Из понимания этого простого факта – высокий статус в СССР «непроизводительных» врачей, учителей, ученых и работников культуры, обеспеченный гарантиями госслужбы: пожизненная занятость, бесплатное жилье, гарантированный рост доходов в соответствии со стажем, квалификацией и званиями, повышенная пенсия. Реформы 90-х лишили работников социальной сферы советских гарантий, но сохранили советское отношение к их труду как непроизводительному. Тем самым эти важнейшие для общества профессии не стали высокооплачиваемым (создающим стоимость) средним классом капиталистического общества, а превратились в немыслимый в развитых странах маргинальный класс «бюджетников».
Например, в ходе реформ 90-х наши врачи потеряли советские гарантии госслужбы, но так и не стали высокооплачиваемыми субъектами права, которые получают лицензию и платят за риск своих ошибок из собственного кармана. В результате основная масса наших врачей оказалась в положении пролетариев – поденщиков, о личной экономической ответственности которых не может быть и речи и которым нечего терять, кроме цепей профессиональной совести.
Максим Горький не без оснований полагал, что совесть – удел сытых и богатых. Отсюда – попытки обеспечить безопасность медицинской помощи уголовным преследованием ошибок врачей, что лишь ускоряет распад здравоохранения как института: мотивирует врачей уклоняться от лечения тяжелых больных с высоким риском и принуждает их к бегству из профессии.
В свою очередь, когда отрицается создание медицинским трудом добавленной стоимости, но даются возможности частного присвоения, элита вынуждена зарабатывать не на создании новой стоимости, а на «освоении» затрат – не повышая, а понижая их эффективность. Отсюда последние места, которые из года в год занимает Россия в рейтинге эффективности затрат на здравоохранение «The most efficient health care» агентства Bloomberg.

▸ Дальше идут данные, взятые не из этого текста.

Lemma Matches_Seq r1 r2 w c c2 :
  Matches (Seq r1 r2) w c c2 →
  ∃ w1 w2 c1, w = w1 +:+ w2 ∧ Matches r1 w1 c c1 ∧ Matches r2 w2 c1 c2.
Proof. inversion 1; subst; eauto 10. Qed.

Lemma Matches_Lit l w c c' : Matches (Lit l) w c c' → w = l ∧ c' = c.
Proof. by inversion 1. Qed.

Lemma Matches_Star p w c c' :
  Matches (StarCls p) w c c' → forallb p w = true ∧ c' = c.
Proof. by inversion 1. Qed.

Lemma Matches_Rep p lo hi w c c' :
  Matches (RepCls p lo hi) w c c' →
  forallb p w = true ∧ lo ≤ String.length w ≤ hi ∧ c' = c.
Proof. by inversion 1. Qed.

Lemma Matches_Grp i r w c c' :
  Matches (Grp i r) w c c' → ∃ c1, Matches r w c c1 ∧ c' = (i, w) :: c1.
Proof. inversion 1; subst; eauto. Qed.

Lemma Matches_Opt r w c c' :
  Matches (Opt r) w c c' → Matches r w c c' ∨ (w = "" ∧ c' = c).
Proof. inversion 1; subst; eauto. Qed.

(** Take every hypothesis [Matches r w c c'] apart, down to the
    character sets and literals of [r]. *)
Ltac inv_matches :=
  repeat match goal with
    | H : Matches (Seq _ _) _ _ _ |- _ =>
        apply Matches_Seq in H as (? & ? & ? & -> & ? & ?)
    | H : Matches (Lit _) _ _ _ |- _ => apply Matches_Lit in H as [-> ->]
    | H : Matches (StarCls _) _ _ _ |- _ => apply Matches_Star in H as [? ->]
    | H : Matches (RepCls _ _ _) _ _ _ |- _ => apply Matches_Rep in H as (? & ? & ->)
    | H : Matches (Grp _ _) _ _ _ |- _ => apply Matches_Grp in H as (? & ? & ->)
    | H : Matches (Opt _) _ _ _ |- _ => apply Matches_Opt in H as [?|[-> ->]]
    end.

Таким образом, прорыв в развитии социальной сферы станет возможным, когда труд ее работников будет признан производительным, а созданная им новая стоимость человеческого капитала будет отражаться в цене социальных услуг как добавленная к их себестоимости наценка. В противном случае спасти человеческий капитал России от деградации может только восстановление советского status quo – возвращение врачам, учителям, работникам культуры и ученым статуса госслужащих.